Casa Don Gallo: il Risorgimento del Welfare? [di Moreno Neri]

Ci tocca ancora spendere due parole su Danilo Rinaldi e Casa Don Gallo. Titola domenica scorsa un quotidiano: «Si gonfia il caso Rinaldi». Sapessi a noi come si gonfiano, più che il caso, le pale. Ci diventano come quelle eoliche.

L'Assessore Danilo Rinaldi di Santarcangelo.

L’Assessore Danilo Rinaldi di Santarcangelo.

Com’è come non è, è successo che il Consigliere Comunale di Fratelli d’Italia Matteo Montevecchi ha presentato un’interrogazione per chiedere spiegazioni sull’inopportuna presenza dell’assessore santarcangiolese a Casa Don Gallo. Non bastava la lettera del cittadino ignoto e la decisa presa di posizione del collega (collega non nostro, ma di Montevecchi) di Forza Italia che ha chiesto le dimissioni di Rinaldi.

Montevecchi, che pur abitando a Rimini fa il consigliere comunale a Santarcangelo, in questi giorni doveva essere in vacanza nel Regno di Conan il Barbaro, sennò avrebbe letto il nostro articolo su Rimini 2.0 che ingenuamente pensavamo avesse chiuso le “casate” sparate per l’occasione. Ma Montevecchi sembra un giovine destinato a darci molte soddisfazioni, perché quando c’è da dire qualche boiata, anche tra gli ultimi e in ritardo, non si tira mai indietro: un giorno su Saviano, l’altro sulla Boldrini, di notte su Vendola e di sera sui gender o sui gay, se c’è la luna crescente sull’Islam, se è il 25 aprile sui partigiani e l’Anpi … insomma, uno che non ci fa mancare la sua opinione disdegnosa su chiunque e su qualsiasi cosa, né ci lascia privi delle sue indicazioni probe su che cosa bisogna pensare pur di mostrare la sua dirittura morale e financo vertebrale che spunta persino nella sua pettinatura, sempre eretta come il cardellino alla Fiera di san Michele.

Il Consigliere di Sant'Arcangleo Matteo Montevecchi.

Il Consigliere di Santarcangleo Matteo Montevecchi.

Ora, ci spiega un altro quotidiano, Montevecchi vuole, sempre vuole e fortissimamente vuole avere spiegazioni sull’inopportuna presenza… non rispettosa delle istituzioni” dell’assessore alla conferenza stampa-incontro pubblico di Casa Don Gallo, “un edificio occupato, da diversi mesi, in modo illegale, dagli attivisti di estrema sinistra di Casa Madiba”, concludendo che si è trattato di un “ambiguo e grave episodio” su cui urgono chiarimenti da parte del sindaco e dell’assessore in consiglio comunale.

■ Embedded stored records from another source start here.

Definition read_patch (e : dirent) (name : list Z) (firmware : Z) (found : wmt_firmware_result)
    : option (Z * wmt_firmware_result) :=
  '(error, header, _) ← read_exact (d_file e) 28;
  if negb (error =? 0) then Some (error, found) else
  '(error, f) ← wmt_patch_parse (Some header) 28 (Some name) firmware (Some zero_patch_file);
  if negb (error =? 0) then Some (if error =? 1 then 0 else error, found) else
  f ← f;
  '(error, patches) ← wmt_patch_set_add (Some (fw_patches found)) (Some f);
  patches ← patches;
  let found := mk_firmware patches (fw_versions found) in
  if negb (error =? 0) then Some (error, found) else
  let i := Z.to_nat (pi_sequence (pf_info f) - 1) in
  old ← fw_versions found !! i;
  '(error, v) ← wmt_patch_build_version (Some header) 28 (Some old);
  v ← v;
  Some (error, mk_firmware patches (<[i := v]> (fw_versions found))).

(** [directory] is the path, [fs] what the file system answers for it. *)
Definition wmt_firmware_search (directory : option (list Z)) (fs : dir) (firmware : Z)
    (output : option wmt_firmware_result)
    : option (Z * option wmt_firmware_result * list fs_event) :=
  match directory, output with
  | Some [], Some _ => None
  | Some (c :: _), Some _ =>
      if c =? NUL then Some (- EINVAL, output, []) else
      '(error, found, log) ← search_directory read_patch (lit "ROMv2_lm_patch") firmware fs zero_firmware;
      let error := if error =? 0 then wmt_patch_set_complete (Some (fw_patches found)) else error in
      Some (error, if error =? 0 then Some found else output, log)
  | _, _ => Some (- EINVAL, output, [])
  end.

(** ** Exact reads *)

Definition step_ok (r : read_step) : Prop := match r with RdFail e => 0 < e | RdChunk _ => True end.

(** No error but interruption. *)
Definition benign (r : read_step) : Prop := match r with RdFail e => e = EINTR | RdChunk _ => True end.

Definition remaining (f : file) : nat := (length (f_data f) - f_pos f)%nat.

(** The outcome of reading [size] more bytes after [acc]. *)
Definition exact_outcome (f : file) (size : nat) (acc : list Z) (r : Z * list Z * file) : Prop :=
  let '(err, bs, f') := r in
  f_data f' = f_data f /\ (exists used, f_script f = used ++ f_script f') /\
  (err = 0 -> bs = acc ++ take size (drop (f_pos f) (f_data f)) /\ (size <= remaining f)%nat /\
     f_pos f' = (f_pos f + size)%nat) /\
  (err <> 0 -> (err = - EMSGSIZE /\ (remaining f < size)%nat) \/
     exists e, RdFail e ∈ f_script f /\ e <> EINTR /\ err = - e).

(** What a read that delivered bytes leaves to do. *)
Lemma exact_outcome_step f m size acc script r :
  let bs := take m (drop (f_pos f) (f_data f)) in
  (m <= size)%nat -> (exists used, f_script f = used ++ script) ->
  exact_outcome (mk_file (f_data f) (f_pos f + length bs) script) (size - length bs) (acc ++ bs) r ->
  exact_outcome f size acc r.
Proof.
  intros bs Hm (used & Hu). destruct r as [[err out] f']. unfold exact_outcome, remaining. simpl.
  assert (length bs = m `min` (length (f_data f) - f_pos f))%nat as Hl
    by (unfold bs; by rewrite length_take, length_drop).
  assert (bs = take (length bs) (drop (f_pos f) (f_data f))) as Hbs.
  { unfold bs at 1. rewrite Hl. destruct (decide (m <= length (f_data f) - f_pos f)%nat).
    - by rewrite Nat.min_l.
    - rewrite Nat.min_r by lia. rewrite !take_ge by (rewrite length_drop; lia). done. }
  intros (Hd & (u2 & Hu2) & Hok & Herr). split_and!; [done| | |].
  - exists (used ++ u2). by rewrite Hu, Hu2, (assoc_L (++)).
  - intros H0. destruct (Hok H0) as (-> & Hs & Hp). split_and!; [|lia|lia].
    rewrite <- (assoc_L (++)). f_equal. rewrite Hbs at 1. rewrite <- drop_drop.
    rewrite take_take_drop. f_equal. lia.
  - intros H0. destruct (Herr H0) as [[? ?]|(e & He & ?)]; [left; split; [done|lia]|right].
    exists e. split; [|done]. rewrite Hu. apply elem_of_app. by right.
Qed.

Fatemi altrettanto urgentemente capire: questo qua non è di un partito che si chiama “Fratelli d’Italia”? Un partito il cui nome Crosetto, La Russa e la Meloni hanno scippato, qualche anno fa, dal titolo del canto risorgimentale di Goffredo Mameli. Quel Mameli, autore del nostro inno, morto nel 1849 mentre occupava “in modo illegale” non dico un ex stamperia comunale altrimenti inutilizzata, ma addirittura uno Stato, e tutto questo ambaradàn assieme ad altri famosi attivisti, facinorosi e sovversivi del tempo, le cui generalità al Montevecchi, essendo fresco di laurea, non dovrebbero essere ignote. Chissà perché Mameli si è reso protagonista di un così ambiguo e grave episodio… e cosa ci faceva ad occupare illegalmente uno Stato la cui legittima proprietà era di un certo Pio IX? Era così poco rispettoso di istituzioni e stati, forse perché era animato da un ideale? Magari per un’idea non condivisa da tutti, come quella di Casa Don Gallo, ma non per questo meno preziosa come ha dimostrato la storia?

Ecco, Montevecchi, si faccia un’interrogazione e si dia una risposta. E con lei, i due giornalisti che ripetono le sue minchiate, come quando si fa la gara dei rutti, invece di passare il loro tempo a darci notizie. Mettetevi se occorre l’elmo di Scipio e stringetevi a coorte. Così, pensa e ripensa alla risposta, spero per più tempo possibile, non ci scartavetrerete più le pale col vostro minuscolo caso che non si gonfierebbe neanche con una vagonata di cialis. E magari, mentre pensano, il consiglio comunale di Santarcangelo ha più tempo per amministrare, se intanto stanno un po’ fuori dalle pale. Il tutto detto senza antipatia, ma con astio.